Available records START

(** Until the label [bail] the message keeps every flag it had at entry. *)
Lemma message_restored_at_bail edit magic e env w :
  cur (at_label_bail edit magic e env w) = e.
Proof.
  unfold at_label_bail.
  remember (one_message_body _ _ _ _ _) as r eqn:Hr.
  unfold one_message_body in Hr.
  repeat (reduce_in Hr; split_on Hr); reduce_in Hr.
  all: subst r; cbn [fst snd cur]; try reflexivity.
  all: destruct e; reflexivity.
Qed.

(** The destination store only grows. *)
Lemma store_grows edit magic e env w :
  exists more,
    store (o_world (edit_or_view_one_message edit magic e env w)) =
    store w ++ more.
Proof.
  remember (edit_or_view_one_message edit magic e env w) as o eqn:Ho.
  exec Ho.
  all: subst o; cbn [o_world store].
  all: first [ exists []; rewrite app_nil_r; reflexivity
             | eexists; reflexivity ].
Qed.

(** C4: the header-copy mode follows the first line of the edited
    surrogate and the format of the destination.  In a call that re-opens
    the surrogate with content [data] and opens a new record with flags
    [oflags]: a separator line and an mbox or MMDF destination give no
    [MUTT_ADD_FROM] and header flags [CH_FROM | CH_FORCE_FROM]; any other
    first line gives [MUTT_ADD_FROM], for every format; a separator line
    and another format give neither, only the [CH_NOSTATUS] of such
    formats. *)
Theorem header_mode_by_first_line edit magic e env w data e' oflags ok :
  let o := edit_or_view_one_message edit magic e env w in
  let header_flags cf :=
    forall flags r, In (EvCopyHdr flags r) (o_trace o) ->
                    flags = Z.lor CH_NOLEN cf in
  In (EvFopen (mutt_mktemp env) (Some data)) (o_trace o) ->
  In (EvMsgOpenNew e' oflags ok) (o_trace o) ->
  (first_line_is_from data = true -> mbox_or_mmdf magic = true ->
     oflags = 0 /\ header_flags (Z.lor CH_FROM CH_FORCE_FROM)) /\
  (first_line_is_from data = false ->
     oflags = MUTT_ADD_FROM /\
     header_flags (if mbox_or_mmdf magic then 0 else CH_NOSTATUS)) /\
  (first_line_is_from data = true -> mbox_or_mmdf magic = false ->
     oflags = 0 /\ header_flags CH_NOSTATUS).
Proof.
  intros o. remember o as o' eqn:Ho. subst o. exec Ho.
  all: subst o'; cbv zeta; cbn [o_trace]; intros Hopen Hnew.
  all: try absent Hnew.
  all: in_trace.
  all: unfold first_line_is_from;
       match goal with
       | E : header_copy_mode _ _ = _ |- _ => unfold header_copy_mode in E
       end.
  all: repeat split; intros;
       repeat match goal with
       | Hs : match fgets _ _ with _ => _ end = _,
         E : context [match fgets _ _ with _ => _ end] |- _ => rewrite Hs in E
       | Hm : mbox_or_mmdf _ = _,
         E : context [mbox_or_mmdf _] |- _ => rewrite Hm in E
       end;
       in_trace; try congruence.
  all: match goal with
       | Hm : mbox_or_mmdf _ = _ |- _ => rewrite Hm
       | _ => idtac
       end; try congruence.
  all: destruct (mbox_or_mmdf magic); congruence.
Qed.

(** C5: a call that returns 0 (Committed) sets [MUTT_DELETE], [MUTT_PURGE]
    and [MUTT_READ] on the original message, which is then deleted, purged
    and read, and untags it exactly when [DeleteUntag] is set; a call that
    returns anything else sets no flag at all. *)
Theorem committed_marks_original edit magic e env w :
  let o := edit_or_view_one_message edit magic e env w in
  (o_rc o = 0 ->
     In (EvSetFlag MUTT_DELETE true) (o_trace o) /\
     In (EvSetFlag MUTT_PURGE true) (o_trace o) /\
     In (EvSetFlag MUTT_READ true) (o_trace o) /\
     deleted (o_cur o) = true /\ purge (o_cur o) = true /\
     read (o_cur o) = true /\
     (In (EvSetFlag MUTT_TAG false) (o_trace o) <-> DeleteUntag w = true) /\
     tagged (o_cur o) = (if DeleteUntag w then false else tagged e)) /\
  (o_rc o <> 0 ->
     o_cur o = e /\ forall flag bf, ~ In (EvSetFlag flag bf) (o_trace o)).
Proof.
  intros o. destruct (message_frame edit magic e env w) as (Hne & Heq & _).
  fold o in Hne, Heq. split; [|exact Hne].
  intros Hrc. destruct (Heq Hrc) as (-> & Hd & Hp & Hr & Htag).
  destruct (DeleteUntag w); cbn; auto 10.
Qed.

(** C9: the new record is opened while [read] and [old] of the message
    are cleared (whether or not the open succeeds); when control reaches
    [bail] the message is as it was at entry, on every path; and after a
    result other than 0, [read] and [old] have their values of entry. *)
Theorem read_old_bracket edit magic e env w :
  let o := edit_or_view_one_message edit magic e env w in
  (forall e' oflags ok, In (EvMsgOpenNew e' oflags ok) (o_trace o) ->
     read e' = false /\ old e' = false /\
     e' = set_old false (set_read false e)) /\
  (read (cur (at_label_bail edit magic e env w)) = read e /\
   old (cur (at_label_bail edit magic e env w)) = old e) /\
  (o_rc o <> 0 -> read (o_cur o) = read e /\ old (o_cur o) = old e).
Proof.
  intros o. destruct (message_frame edit magic e env w) as (Hne & _ & Hnew).
  fold o in Hne, Hnew. split; [|split].
  - intros e' oflags ok Hin. rewrite (Hnew _ _ _ Hin). auto.
  - rewrite message_restored_at_bail. auto.
  - intros Hrc. destruct (Hne Hrc) as [-> _]. auto.
Qed.

(** C6: in edit mode, when [stat] after the editor reports the reference
    timestamp and a size that is not zero, the call returns 1 (Unchanged),
    makes no call of the reintegration step, leaves the destination store
    and the message as they were, and removes the surrogate. *)
Theorem unmodified_edit_is_noop magic e env w sb2 :
  let o := edit_or_view_one_message true magic e env w in
  post_edit (o_trace o) = Some (st_mtime sb2, Some sb2) ->
  st_size sb2 <> 0 ->
  o_rc o = 1 /\
  no_reintegration (o_trace o) /\
  store (o_world o) = store w /\
  o_cur o = e /\
  fs (o_world o) !! mutt_mktemp env = None /\
  In (EvMessage "Message not modified") (o_trace o).
Proof.
  intros o. remember o as o' eqn:Ho. subst o. exec Ho.
  all: subst o'; cbn [o_rc o_cur o_trace o_world post_edit]; intros Hpe Hsz;
       try discriminate Hpe.
  all: injection Hpe as Hb Hs; subst.
  all: cbn [st_size st_mtime] in *; try (exfalso; z_facts; lia).
  all: unfold no_reintegration;
       cbn [forallb reintegration_call negb andb fs store].
  all: rewrite ?lookup_delete_eq.
  all: repeat split; try reflexivity; try (destruct e; reflexivity);
       try (cbn [In]; tauto).
Qed.

(** C7, amended: when [stat] after the editor reports size zero, in either
    mode, the call reports "Message file is empty", makes no call of the
    reintegration step, returns 1 (the Unchanged result, not the Failed
    result -1), and removes the surrogate. *)
Theorem empty_file_is_unchanged edit magic e env w base sb2 :
  let o := edit_or_view_one_message edit magic e env w in
  post_edit (o_trace o) = Some (base, Some sb2) ->
  st_size sb2 = 0 ->
  In (EvMessage "Message file is empty") (o_trace o) /\
  no_reintegration (o_trace o) /\
  store (o_world o) = store w /\
  o_rc o = 1 /\
  o_cur o = e /\
  fs (o_world o) !! mutt_mktemp env = None.
Proof.
  intros o. remember o as o' eqn:Ho. subst o. exec Ho.
  all: subst o'; cbn [o_rc o_cur o_trace o_world post_edit]; intros Hpe Hsz;
       try discriminate Hpe.
  all: injection Hpe as Hb Hs; subst.
  all: cbn [st_size st_mtime] in *; try (exfalso; z_facts; lia).
  all: unfold no_reintegration;
       cbn [forallb reintegration_call negb andb fs store].
  all: rewrite ?lookup_delete_eq.
  all: repeat split; try reflexivity; try (destruct e; reflexivity);
       try (cbn [In]; tauto).
Qed.

(** A [truncate] that succeeds leaves exactly [len] bytes. *)
Lemma truncate_leaves_len path len f s :
  fs (world s) !! path = Some f -> 0 <= len ->
  exists s', truncate false path len s = (Next 0, s', [EvTruncate path len 0]) /\
    f_data <$> fs (world s') !! path =
      Some (resize (Z.to_nat len) x00 (f_data f)) /\
    (forall d, f_data <$> fs (world s') !! path = Some d ->
               Z.of_nat (length d) = len).
Proof.
  intros Hf Hlen. unfold truncate.
  cbv beta iota zeta delta [mbind mret M_bind M_ret get modify emit].
  rewrite Hf. eexists. split; [reflexivity|].
  cbn [world with_world with_fs fs]. rewrite lookup_insert_eq.
  cbn [fmap option_fmap option_map f_data]. split; [reflexivity|].
  intros d [= <-]. rewrite length_resize. lia.
Qed.

(** The trim after extraction: a surrogate of size zero is not truncated,
    one of size [s] is truncated to [s - 1] bytes; and when that call fails
    the function goes to [bail] with the 0 that [stat] stored in [rc]. *)
Lemma trim_after_extraction edit magic e env w s tr :
  let o := edit_or_view_one_message edit magic e env w in
  trim_call (o_trace o) = Some (s, tr) ->
  (s = 0 -> tr = None) /\
  (s <> 0 -> exists r, tr = Some (s - 1, r)) /\
  (forall len, tr = Some (len, -1) ->
     o_rc o = 0 /\ no_reintegration (o_trace o) /\
     fs (o_world o) !! mutt_mktemp env = None).
Proof.
  intros o. remember o as o' eqn:Ho. subst o. exec Ho.
  all: subst o'; cbn [o_rc o_trace o_world trim_call st_size]; intros Htr;
       try discriminate Htr.
  all: injection Htr as Hs Ht; subst.
  all: unfold no_reintegration;
       cbn [forallb reintegration_call negb andb fs].
  all: rewrite ?lookup_delete_eq.
  all: repeat split; try (intros; congruence); try (intros; z_facts; lia);
       try (intros; eexists; reflexivity).
Qed.

(** The failures of the reintegration step: a failed open of the
    destination or a failed commit gives -1 and keeps the message and the
    surrogate; a failed open of the new record gives 0 and removes the
    surrogate; so does a failed header copy that is followed by a commit
    that succeeds. *)
Lemma reintegration_failures edit magic e env w :
  let o := edit_or_view_one_message edit magic e env w in
  let tmp := mutt_mktemp env in
  (In (EvAppendOpen false) (o_trace o) ->
     o_rc o = -1 /\ o_cur o = e /\ is_Some (fs (o_world o) !! tmp)) /\
  (In (EvMsgCommit (-1)) (o_trace o) ->
     o_rc o = -1 /\ o_cur o = e /\ is_Some (fs (o_world o) !! tmp)) /\
  (forall e' oflags, In (EvMsgOpenNew e' oflags false) (o_trace o) ->
     o_rc o = 0 /\ fs (o_world o) !! tmp = None) /\
  (forall flags r, In (EvCopyHdr flags r) (o_trace o) ->
     In (EvMsgCommit 0) (o_trace o) ->
     o_rc o = 0 /\ fs (o_world o) !! tmp = None).
Proof.
  intros o. remember o as o' eqn:Ho. subst o. exec Ho.
  all: subst o'; cbv zeta; cbn [o_rc o_cur o_trace o_world fs].
  all: rewrite ?lookup_delete_eq, ?lookup_partial_alter_eq, ?lookup_insert_eq.
  all: repeat match goal with
       | E : editor _ _ = _ |- _ => rewrite E
       end.
  all: split; [|split; [|split]].
  all: try (intros Hin; absent Hin).
  all: try (intros e' oflags Hin; absent Hin).
  all: try (intros flags r Hin; absent Hin).
  all: try (intros flags r _ Hin; absent Hin).
  all: intros; in_trace; try discriminate;
       try (exfalso; z_facts; lia).
  all: repeat split; try reflexivity; try (destruct e; reflexivity); eauto.
  all: match goal with
       | E : stat_of <$> ?x = Some _ |- is_Some ?x =>
           destruct x; [eauto | discriminate E]
       end.
Qed.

Available records END

Assignment: Restate word for word the lines of the data above, starting at the line containing "store w ++ more." and ending at the line containing "(** C4: the", both included, and nothing more.

Problem solution:
    store w ++ more.
Proof.
  remember (edit_or_view_one_message edit magic e env w) as o eqn:Ho.
  exec Ho.
  all: subst o; cbn [o_world store].
  all: first [ exists []; rewrite app_nil_r; reflexivity
             | eexists; reflexivity ].
Qed.

(** C4: the header-copy mode follows the first line of the edited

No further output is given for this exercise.